-- SOURCE INFORMATION follows --
(* ===== verification/JsonParse.v ===== *)
(** * JSON.parse

    The structured message of a publish call is JSON text inside JSON
    text: [publishToSNS] serializes the bundle whose entries
    [generatePayload] serialized already.  The transport and the devices
    read it back.  This file is the reader: [parse] is [JSON.parse]
    without a reviver on the texts whose values [JsValue.value] has
    (numbers in integer notation, code units below 256), with the
    grammar's white space, escapes, and the rule that a repeated key keeps
    its first position and its last value.  [None] stands for the
    SyntaxError and for a text outside that fragment.

    The recursion runs on fuel.  [parse] starts with more fuel than the
    text has characters; every reader consumes ([consumes]), and
    [parse_value_fuel] shows that no larger amount changes a result, so
    the fuel is never what makes a parse fail.  What a parse returns is a
    JSON value ([json_value]) with each key once.  [JsonRoundTrip] shows
    that [parse] reads what [Json.stringify] writes. *)

From stdpp Require Import base option list strings pretty.
From Stdlib.Strings Require Import Byte Ascii.
From S2P Require Import Prelude JsValue Hex Json.

(** ** White space and punctuation *)

Definition is_ws (c : ascii) : bool :=
  bool_decide (N_of_ascii c ∈ [9; 10; 13; 32]%N).

Fixpoint skip_ws (s : string) : string :=
  match s with
  | "" => ""
  | String c rest => if is_ws c then skip_ws rest else s
  end.

(** The text after the prefix [p]. *)
Fixpoint strip (p s : string) : option string :=
  match p, s with
  | "", _ => Some s
  | String a p', String b s' => if decide (a = b) then strip p' s' else None
  | _, "" => None
  end.

(** ** Numbers *)

Definition digit_value (c : ascii) : N := (N_of_ascii c - 48)%N.

(** The digits at the head of [s], read in base ten after [acc]. *)
Fixpoint read_digits (acc : N) (s : string) : N * string :=
  match s with
  | "" => (acc, "")
  | String c rest =>
      if is_digit c then read_digits (10 * acc + digit_value c) rest else (acc, s)
  end.

(** The grammar's [int] without its sign: a zero alone, or a digit that is
    not zero and the digits after it. *)
Definition read_nat (s : string) : option (N * string) :=
  match s with
  | "" => None
  | String c rest =>
      if negb (is_digit c) then None
      else if decide (c = "0"%char) then Some (0%N, rest)
      else Some (read_digits (digit_value c) rest)
  end.

Definition read_number (s : string) : option (Z * string) :=
  match s with
  | "" => None
  | String c rest =>
      if decide (c = "-"%char)
      then '(n, rest1) ← read_nat rest; Some (- Z.of_N n, rest1)%Z
      else '(n, rest1) ← read_nat s; Some (Z.of_N n, rest1)
  end.

(** ** Strings *)

(** The value of a hexadecimal digit of either case. *)
Definition hex_value (c : ascii) : option N :=
  let n := N_of_ascii c in
  if is_digit c then Some (n - 48)%N
  else if bool_decide (97 <= n <= 102)%N then Some (n - 87)%N
  else if bool_decide (65 <= n <= 70)%N then Some (n - 55)%N
  else None.

(** The code unit of [ꯍ], when it is below 256. *)
Definition code_unit (a b c d : ascii) : option ascii :=
  x3 ← hex_value a; x2 ← hex_value b; x1 ← hex_value c; x0 ← hex_value d;
  if decide (x3 = 0 ∧ x2 = 0)%N then Some (ascii_of_N (16 * x1 + x0)) else None.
-- SOURCE INFORMATION concluded --
WORK REQUIRED →
Among the lines above, which ones hold the string "after"? Show them.

ANSWER TO THIS PROBLEM →
(** The text after the prefix [p]. *)
(** The digits at the head of [s], read in base ten after [acc]. *)
    not zero and the digits after it. *)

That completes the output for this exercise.